VRRP design is tied to Ethernet networks and requires a multicast-enabled network for communication between nodes. In some environments, notably public clouds, multicast is unavailable. In this case, Keepalived can send VRRP packets using unicast:

vrrp_instance gateway1 {
  state BACKUP
  interface eth0
  virtual_router_id 12
  priority 101
  unicast_peer {
    2001:db8::11
    2001:db8::12
  }
  virtual_ipaddress {
    2001:db8:ff/64 dev lo
  }
}

Another process, like a BGP daemon, should advertise the virtual IP address to the “network.” If needed, Keepalived can trigger whatever action is needed for this by using notify_* scripts.

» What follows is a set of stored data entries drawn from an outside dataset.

(* ===== verification/ParserCore.v ===== *)
(** * The parser's state and primitives ([src/parser/parser.c], up to the grammar)

    The [Parser] record, the token pump [advance] with its comment loop, [match], [error],
    [synchronize] and the tree-builder helpers; then the state monad the grammar is written in
    and the measure that bounds every loop. *)

From S2P Require Import Prelude Lexer SyntaxTree.

(** ** State *)

Record ParseError : Type := mkError {
  pe_message : string;
  pe_line : Z;
  pe_column : Z
}.

(** [ps_builder] is never [NULL] while the grammar runs ([parser_init] allocates it and only the
    end of [parse_program] takes it away), so the [parser->builder ?] guards are not modelled. *)
Record Parser : Type := mkParser {
  ps_lexer : Lexer;
  ps_current : Token;
  ps_previous : Token;
  ps_had_error : bool;
  ps_panic_mode : bool;
  ps_errors : list ParseError;
  ps_pending_trivia : list Trivia;
  ps_recursion_depth : Z;
  ps_no_brace_lit : bool;
  ps_in_foreign : bool;
  ps_builder : CstBuilder
}.

Definition set_builder (b : CstBuilder) (p : Parser) : Parser :=
  mkParser (ps_lexer p) (ps_current p) (ps_previous p) (ps_had_error p) (ps_panic_mode p) (ps_errors p)
    (ps_pending_trivia p) (ps_recursion_depth p) (ps_no_brace_lit p) (ps_in_foreign p) b.

Definition set_pending (l : list Trivia) (p : Parser) : Parser :=
  mkParser (ps_lexer p) (ps_current p) (ps_previous p) (ps_had_error p) (ps_panic_mode p) (ps_errors p)
    l (ps_recursion_depth p) (ps_no_brace_lit p) (ps_in_foreign p) (ps_builder p).

Definition set_panic (b : bool) (p : Parser) : Parser :=
  mkParser (ps_lexer p) (ps_current p) (ps_previous p) (ps_had_error p) b (ps_errors p)
    (ps_pending_trivia p) (ps_recursion_depth p) (ps_no_brace_lit p) (ps_in_foreign p) (ps_builder p).

Definition set_depth (d : Z) (p : Parser) : Parser :=
  mkParser (ps_lexer p) (ps_current p) (ps_previous p) (ps_had_error p) (ps_panic_mode p) (ps_errors p)
    (ps_pending_trivia p) d (ps_no_brace_lit p) (ps_in_foreign p) (ps_builder p).

Definition set_no_brace_lit (b : bool) (p : Parser) : Parser :=
  mkParser (ps_lexer p) (ps_current p) (ps_previous p) (ps_had_error p) (ps_panic_mode p) (ps_errors p)
    (ps_pending_trivia p) (ps_recursion_depth p) b (ps_in_foreign p) (ps_builder p).

Definition set_in_foreign (b : bool) (p : Parser) : Parser :=
  mkParser (ps_lexer p) (ps_current p) (ps_previous p) (ps_had_error p) (ps_panic_mode p) (ps_errors p)
    (ps_pending_trivia p) (ps_recursion_depth p) (ps_no_brace_lit p) b (ps_builder p).

(** [parser->previous = parser->current; parser->current = lexer_next_token(parser->lexer);] *)
Definition set_tokens (lx : Lexer) (current previous : Token) (p : Parser) : Parser :=
  mkParser lx current previous (ps_had_error p) (ps_panic_mode p) (ps_errors p)
    (ps_pending_trivia p) (ps_recursion_depth p) (ps_no_brace_lit p) (ps_in_foreign p) (ps_builder p).

Definition set_kind (k : TokenKind) (t : Token) : Token :=
  mkToken k (tok_start t) (tok_length t) (tok_line t) (tok_column t) (tok_int_val t) (tok_leading t).

(** [parser->had_error = 1; parser->current.kind = TOK_EOF;]: what a loop limit does. *)
Definition force_eof (p : Parser) : Parser :=
  mkParser (ps_lexer p) (set_kind TOK_EOF (ps_current p)) (ps_previous p) true (ps_panic_mode p) (ps_errors p)
    (ps_pending_trivia p) (ps_recursion_depth p) (ps_no_brace_lit p) (ps_in_foreign p) (ps_builder p).

Definition set_had_error (p : Parser) : Parser :=
  mkParser (ps_lexer p) (ps_current p) (ps_previous p) true (ps_panic_mode p) (ps_errors p)
    (ps_pending_trivia p) (ps_recursion_depth p) (ps_no_brace_lit p) (ps_in_foreign p) (ps_builder p).

Definition cur_is (k : TokenKind) (p : Parser) : bool := kind_is k (ps_current p).

(** ** Trivia *)

Definition append_pending_trivia (tr : Trivia) (p : Parser) : Parser :=
  set_pending (ps_pending_trivia p ++ [tr]) p.

Definition is_blank_trivia (t : Trivia) : bool :=
  match tr_kind t with TRIVIA_BLANK_LINES => true | _ => false end.

Definition trivia_anchor_line (p : Parser) (prev_line : Z) : Z :=
  match rev (ps_pending_trivia p) with
  | [] => prev_line
  | t :: _ => if is_blank_trivia t then (tr_line t + tr_blank_count t)%Z else tr_line t
  end.

Definition maybe_append_blank_trivia (anchor_line next_line : Z) (p : Parser) : Parser :=
  if (anchor_line =? 0)%Z then p
  else if (next_line - anchor_line <=? 1)%Z then p
  else append_pending_trivia
         (mkTrivia TRIVIA_BLANK_LINES NullPtr 0 (anchor_line + 1) 1 (next_line - anchor_line - 1)) p.

(** ** Advancing *)

(** The leaf of a token, when its [start] points into the source. *)
Definition builder_token (t : Token) (kind : TokenKind) (b : CstBuilder) : CstBuilder :=
  match tok_start t with
  | InSrc off =>
      syntax_builder_token b kind (u32 (Z.of_nat off)) (u32 (Z.of_nat (tok_length t))) (tok_line t) (tok_column t)
  | _ => b
  end.

Definition emit_current (p : Parser) : Parser :=
  if negb (cur_is TOK_EOF p) && negb (cur_is TOK_ERROR p) then
    set_builder (builder_token (ps_current p) (tok_kind (ps_current p)) (ps_builder p)) p
  else p.

Definition fetch (previous : Token) (p : Parser) : Parser :=
  let (tok, lx) := lexer_next_token (ps_lexer p) in set_tokens lx tok previous p.

(** One comment: emit its leaf, record its trivia, fetch the next token. *)
Definition comment_step (prev_line : Z) (p : Parser) : Parser :=
  let c := ps_current p in
  let p1 := set_builder (builder_token c TOK_COMMENT (ps_builder p)) p in
  let p2 := maybe_append_blank_trivia (trivia_anchor_line p1 prev_line) (tok_line c) p1 in
  let p3 := append_pending_trivia
              (mkTrivia TRIVIA_LINE_COMMENT (tok_start c) (tok_length c) (tok_line c) (tok_column c) 0) p2 in
  fetch (ps_previous p3) p3.

Definition MAX_COMMENT_LOOP : nat := Z.to_nat 1000.

(** [while (current.kind == TOK_COMMENT)], cut off after [budget] comments. *)
Fixpoint comment_loop (budget : nat) (prev_line : Z) (p : Parser) : Parser :=
  if cur_is TOK_COMMENT p then
    match budget with
    | O => force_eof p
    | S b => comment_loop b prev_line (comment_step prev_line p)
    end
  else p.

Definition advance (p : Parser) : Parser :=
  let p1 := emit_current p in
  let prev_line := tok_line (ps_current p1) in
  let p2 := fetch (ps_current p1) p1 in
  let p3 := comment_loop MAX_COMMENT_LOOP prev_line p2 in
  let p4 :=
    if negb (cur_is TOK_EOF p3) then
      maybe_append_blank_trivia (trivia_anchor_line p3 prev_line) (tok_line (ps_current p3)) p3
    else p3 in
  if cur_is TOK_ERROR p4 then set_had_error p4 else p4.

(** ** Errors and recovery *)

(** [snprintf(buf, sizeof(buf), ...)] into 512 bytes. *)
Definition format_message (msg : string) : string := substring 0 511 msg.

Definition record_error (msg : string) (p : Parser) : Parser :=
  if ps_panic_mode p then p
  else
    mkParser (ps_lexer p) (ps_current p) (ps_previous p) true true
      (ps_errors p ++ [mkError (format_message msg) (tok_line (ps_current p)) (tok_column (ps_current p))])
      (ps_pending_trivia p) (ps_recursion_depth p) (ps_no_brace_lit p) (ps_in_foreign p) (ps_builder p).

Definition sync_stop (k : TokenKind) : bool :=
  match k with
  | TOK_ARCHETYPE | TOK_PROC | TOK_MAP | TOK_SYSTEM | TOK_FUNC | TOK_LET | TOK_FOR => true
  | _ => false
  end.

Definition MAX_SYNC_LOOP : nat := Z.to_nat 1000.

Fixpoint sync_loop (budget : nat) (p : Parser) : Parser :=
  if cur_is TOK_EOF p then p
  else
    match budget with
    | O => force_eof p
    | S b =>
        if kind_is TOK_SEMI (ps_previous p) then p
        else if sync_stop (tok_kind (ps_current p)) then p
        else sync_loop b (advance p)
    end.

Definition synchronize (p : Parser) : Parser :=
  let p1 := set_panic false p in
  let p2 := if negb (cur_is TOK_EOF p1) then advance p1 else p1 in
  sync_loop MAX_SYNC_LOOP p2.

(** ** The monad of the grammar *)

(** A parsing action: [None] only when a loop or the recursion runs out of fuel, which
    [ParserTotal] rules out. *)
Definition M (A : Type) : Type := Parser -> option (A * Parser).

Definition ret {A} (a : A) : M A := fun p => Some (a, p).

Definition bind {A B} (m : M A) (k : A -> M B) : M B :=
  fun p => match m p with Some (a, p') => k a p' | None => None end.

(** A [parse_*] function: failure (the C code's 0) or success with a value. *)
Definition P (A : Type) : Type := M (option A).

Definition ok {A} (a : A) : P A := ret (Some a).
Definition stop {A} : P A := ret None.

(** [if (!m) return 0;] and on. *)
Definition pbind {A B} (m : P A) (k : A -> P B) : P B :=
  bind m (fun o => match o with Some a => k a | None => stop end).

Declare Scope parse_scope.
Delimit Scope parse_scope with parse.
Notation "x <- m ;; k" := (bind m (fun x => k))
  (at level 81, m at next level, right associativity) : parse_scope.
Notation "m ;; k" := (bind m (fun _ => k)) (at level 81, right associativity) : parse_scope.
Notation "x <-! m ;; k" := (pbind m (fun x => k))
  (at level 81, m at next level, right associativity) : parse_scope.
Notation "m ;;! k" := (pbind m (fun _ => k)) (at level 81, right associativity) : parse_scope.
#[global] Open Scope parse_scope.

Definition modify (f : Parser -> Parser) : M unit := fun p => Some (tt, f p).
Definition gets {A} (f : Parser -> A) : M A := fun p => Some (f p, p).

Definition advanceM : M unit := modify advance.
Definition check (k : TokenKind) : M bool := gets (cur_is k).

Definition matchM (k : TokenKind) : M bool :=
  c <- check k ;; if c then advanceM ;; ret true else ret false.

(** [match(parser, k);] with its result ignored. *)
Definition skip (k : TokenKind) : M unit := _ <- matchM k ;; ret tt.

Definition error (msg : string) : M unit := modify (record_error msg).
Definition fail {A} (msg : string) : P A := error msg ;; stop.

(** [if (!match(parser, k)) { error(parser, msg); return 0; }] *)
Definition expect (k : TokenKind) (msg : string) : P unit :=
  c <- matchM k ;; if c then ok tt else fail msg.

(** [if (!match(parser, k)) error(parser, msg);] without a return. *)
Definition expect_soft (k : TokenKind) (msg : string) : M unit :=
  c <- matchM k ;; if c then ret tt else error msg.

(** [if (!check(parser, k)) { error(parser, msg); return 0; } advance(parser);] *)
Definition consume (k : TokenKind) (msg : string) : P unit :=
  c <- check k ;; if c then advanceM ;; ok tt else fail msg.

Definition synchronizeM : M unit := modify synchronize.
Definition drain_pending_trivia : M unit := modify (set_pending []).

(** [take_pending_as_leading] moves the list to an array every caller frees at once. *)
Definition take_pending_as_leading : M (list Trivia) :=
  l <- gets ps_pending_trivia ;; modify (set_pending []) ;; ret l.

Definition syntax_cp : M nat := gets (fun p => syntax_builder_checkpoint (ps_builder p)).

Definition syntax_wrap (cp : nat) (k : SyntaxNodeKind) : M unit :=
  modify (fun p => set_builder (syntax_builder_wrap (ps_builder p) cp k) p).

(** The kind of the single node emitted since [cp], if the region is exactly one node. *)
Definition single_node (p : Parser) (cp : nat) : option SyntaxNodeKind :=
  if (List.length (cb_items (ps_builder p)) =? S cp)%nat then
    match nth_error (cb_items (ps_builder p)) cp with
    | Some (SE_NODE k _ _ _ _) => Some k
    | _ => None
    end
  else None.

Definition syntax_single_node (cp : nat) : M bool :=
  gets (fun p => match single_node p cp with Some _ => true | None => false end).

Definition syntax_single_node_kind (cp : nat) : M SyntaxNodeKind :=
  gets (fun p => match single_node p cp with Some k => k | None => SN_ERROR end).

(** The text of the current token. *)
Definition token_text (src : cstr) (t : Token) : cstr :=
  match tok_start t with
  | InSrc off => firstn (tok_length t) (skipn off src)
  | InMsg m => firstn (tok_length t) (lit m)
  | NullPtr => []
  end.

Definition cur_text (p : Parser) : cstr := token_text (lx_src (ps_lexer p)) (ps_current p).

Definition cur_text_is (kw : string) : M bool := gets (fun p => text_is (cur_text p) kw).

Definition cur_ident_is (kw : string) : M bool :=
  gets (fun p => cur_is TOK_IDENT p && text_is (cur_text p) kw).

Definition current_kind : M TokenKind := gets (fun p => tok_kind (ps_current p)).

(** ** Loops *)

(** How much input is left: 0 at [TOK_EOF], else one more than the characters not yet lexed. *)
Definition rem (p : Parser) : nat :=
  if cur_is TOK_EOF p then 0 else S (List.length (lx_rest (ps_lexer p))).

(** Repeat [body], threading a loop variable, until it leaves with a value. Every round that
    goes round again consumes input, so [rem] bounds the rounds ([wp_loop]). *)
Fixpoint iter {S A} (fuel : nat) (body : S -> M (S + A)) (s : S) : M A :=
  fun p =>
    match fuel with
    | O => None
    | Datatypes.S f =>
        match body s p with
        | None => None
        | Some (inr a, p') => Some (a, p')
        | Some (inl s', p') => iter f body s' p'
        end
    end.

Definition loop {S A} (body : S -> M (S + A)) (s : S) : M A := fun p => iter (Datatypes.S (rem p)) body s p.

Definition leave {S A} (a : A) : M (S + A) := ret (inr a).
Definition again {S A} (s : S) : M (S + A) := ret (inl s).

(** [do { item } while (cont);]: an item fails (the function returns 0), breaks ([false]) or
    goes on to the test ([true]). *)
Definition do_while (item : P bool) (cont : M bool) : P unit :=
  loop (fun _ : unit =>
    o <- item ;;
    match o with
    | None => leave None
    | Some false => leave (Some tt)
    | Some true => c <- cont ;; if c then again tt else leave (Some tt)
    end) tt.

(** [match(parser, TOK_COMMA)] and [match(parser, TOK_COMMA) && !check(parser, close)]. *)
Definition comma : M bool := matchM TOK_COMMA.
Definition comma_before (close : TokenKind) : M bool :=
  c <- comma ;; if c then (b <- check close ;; ret (negb b)) else ret false.

(** [while (!check(parser, close) && !check(parser, TOK_EOF)) { body }]. *)
Definition until_close (close : TokenKind) (body : P bool) : P unit :=
  loop (fun _ : unit =>
    c <- check close ;; e <- check TOK_EOF ;;
    if c || e then leave (Some tt)
    else
      o <- body ;;
      match o with
      | None => leave None
      | Some false => leave (Some tt)
      | Some true => again tt
      end) tt.

(** A name token wrapped in a role node. *)
Definition wrapped_ident (kind : SyntaxNodeKind) (msg : string) : P unit :=
  c <- check TOK_IDENT ;;
  if c then cp <- syntax_cp ;; advanceM ;; syntax_wrap cp kind ;; ok tt else fail msg.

Until version 2.1.0, the interface directive is mandatory and Keepalived will transmit and receive VRRP packets on this interface only. If peers are reachable through several interfaces, like on a BGP on the host setup, you need a workaround. A simple one is to use a VXLAN interface:

$ ip -6 link add keepalived6 type vxlan id 6 dstport 4789 local 2001:db8::10 nolearning
$ bridge fdb append 00:00:00:00:00:00 dev keepalived6 dst 2001:db8::11
$ bridge fdb append 00:00:00:00:00:00 dev keepalived6 dst 2001:db8::12
$ ip link set up dev keepalived6

Learning of MAC addresses is disabled and one generic entry for each peer is added in the forwarding database: transmitted packets are broadcasted to all peers, notably VRRP packets. Have a look at “VXLAN & Linux” for additional details.

vrrp_instance gateway1 {
  state BACKUP
  interface keepalived6
  mcast_src_ip 2001:db8::10
  virtual_router_id 12
  priority 101
  virtual_ipaddress {
    2001:db8:ff/64 dev lo
  }
}

Starting from Keepalived 2.1.0, unicast_peer can be used without the interface directive. I think using VXLAN is still a neat trick applicable to other situations where communication using broadcast or multicast is needed, while the underlying network provides no support for this.